-------- Task material --------

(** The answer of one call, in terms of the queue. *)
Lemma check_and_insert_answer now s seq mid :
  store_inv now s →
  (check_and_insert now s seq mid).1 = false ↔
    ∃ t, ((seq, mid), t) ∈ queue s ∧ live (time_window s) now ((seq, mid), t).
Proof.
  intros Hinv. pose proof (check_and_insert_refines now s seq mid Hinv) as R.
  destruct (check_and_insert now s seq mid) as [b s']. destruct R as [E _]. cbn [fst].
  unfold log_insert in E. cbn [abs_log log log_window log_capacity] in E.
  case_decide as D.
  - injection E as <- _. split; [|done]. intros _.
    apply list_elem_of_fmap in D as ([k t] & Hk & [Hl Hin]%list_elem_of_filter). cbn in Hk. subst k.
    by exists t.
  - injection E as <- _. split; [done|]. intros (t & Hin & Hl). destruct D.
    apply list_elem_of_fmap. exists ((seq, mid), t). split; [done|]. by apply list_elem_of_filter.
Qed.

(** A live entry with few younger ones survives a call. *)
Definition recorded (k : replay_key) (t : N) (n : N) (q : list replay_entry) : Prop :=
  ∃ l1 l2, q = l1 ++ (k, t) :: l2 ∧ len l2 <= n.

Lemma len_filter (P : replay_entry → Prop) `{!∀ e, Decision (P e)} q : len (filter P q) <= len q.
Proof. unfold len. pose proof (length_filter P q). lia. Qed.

--------
-------- Task material --------

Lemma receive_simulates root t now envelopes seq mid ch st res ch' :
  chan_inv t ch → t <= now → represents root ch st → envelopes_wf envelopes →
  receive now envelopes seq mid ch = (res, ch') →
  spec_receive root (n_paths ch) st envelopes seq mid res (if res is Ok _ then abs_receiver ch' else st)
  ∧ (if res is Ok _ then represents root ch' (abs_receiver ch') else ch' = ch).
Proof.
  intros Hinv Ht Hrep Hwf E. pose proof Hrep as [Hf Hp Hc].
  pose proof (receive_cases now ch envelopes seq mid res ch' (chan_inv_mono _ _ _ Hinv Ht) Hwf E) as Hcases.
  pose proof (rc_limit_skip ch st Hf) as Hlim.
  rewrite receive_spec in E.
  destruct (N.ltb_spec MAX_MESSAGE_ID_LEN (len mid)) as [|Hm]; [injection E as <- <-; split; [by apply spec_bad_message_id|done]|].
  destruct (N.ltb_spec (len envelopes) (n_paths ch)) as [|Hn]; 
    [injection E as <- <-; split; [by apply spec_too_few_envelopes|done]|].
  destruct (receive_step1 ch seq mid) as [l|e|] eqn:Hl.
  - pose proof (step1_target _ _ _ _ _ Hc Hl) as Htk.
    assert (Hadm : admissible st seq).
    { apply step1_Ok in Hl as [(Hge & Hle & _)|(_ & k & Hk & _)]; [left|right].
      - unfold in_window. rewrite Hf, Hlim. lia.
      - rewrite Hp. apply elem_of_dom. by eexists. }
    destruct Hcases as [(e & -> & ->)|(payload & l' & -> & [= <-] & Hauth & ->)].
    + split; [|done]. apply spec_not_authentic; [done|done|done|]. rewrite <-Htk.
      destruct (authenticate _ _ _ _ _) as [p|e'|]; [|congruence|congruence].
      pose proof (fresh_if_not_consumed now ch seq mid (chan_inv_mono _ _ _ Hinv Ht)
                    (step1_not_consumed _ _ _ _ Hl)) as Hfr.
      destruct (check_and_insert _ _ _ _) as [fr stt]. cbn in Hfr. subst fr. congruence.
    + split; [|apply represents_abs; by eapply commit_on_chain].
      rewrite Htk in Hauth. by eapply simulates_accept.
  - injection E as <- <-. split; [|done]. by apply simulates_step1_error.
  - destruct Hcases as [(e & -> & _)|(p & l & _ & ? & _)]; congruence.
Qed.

--------

Reproduce verbatim only the segment of the listing bounded by the line containing "- injection E as <- _. split; [|done]." and the line containing "len l2 <= n.", with both boundary lines included.

Output for this task.
  - injection E as <- _. split; [|done]. intros _.
    apply list_elem_of_fmap in D as ([k t] & Hk & [Hl Hin]%list_elem_of_filter). cbn in Hk. subst k.
    by exists t.
  - injection E as <- _. split; [done|]. intros (t & Hin & Hl). destruct D.
    apply list_elem_of_fmap. exists ((seq, mid), t). split; [done|]. by apply list_elem_of_filter.
Qed.

(** A live entry with few younger ones survives a call. *)
Definition recorded (k : replay_key) (t : N) (n : N) (q : list replay_entry) : Prop :=
  ∃ l1 l2, q = l1 ++ (k, t) :: l2 ∧ len l2 <= n.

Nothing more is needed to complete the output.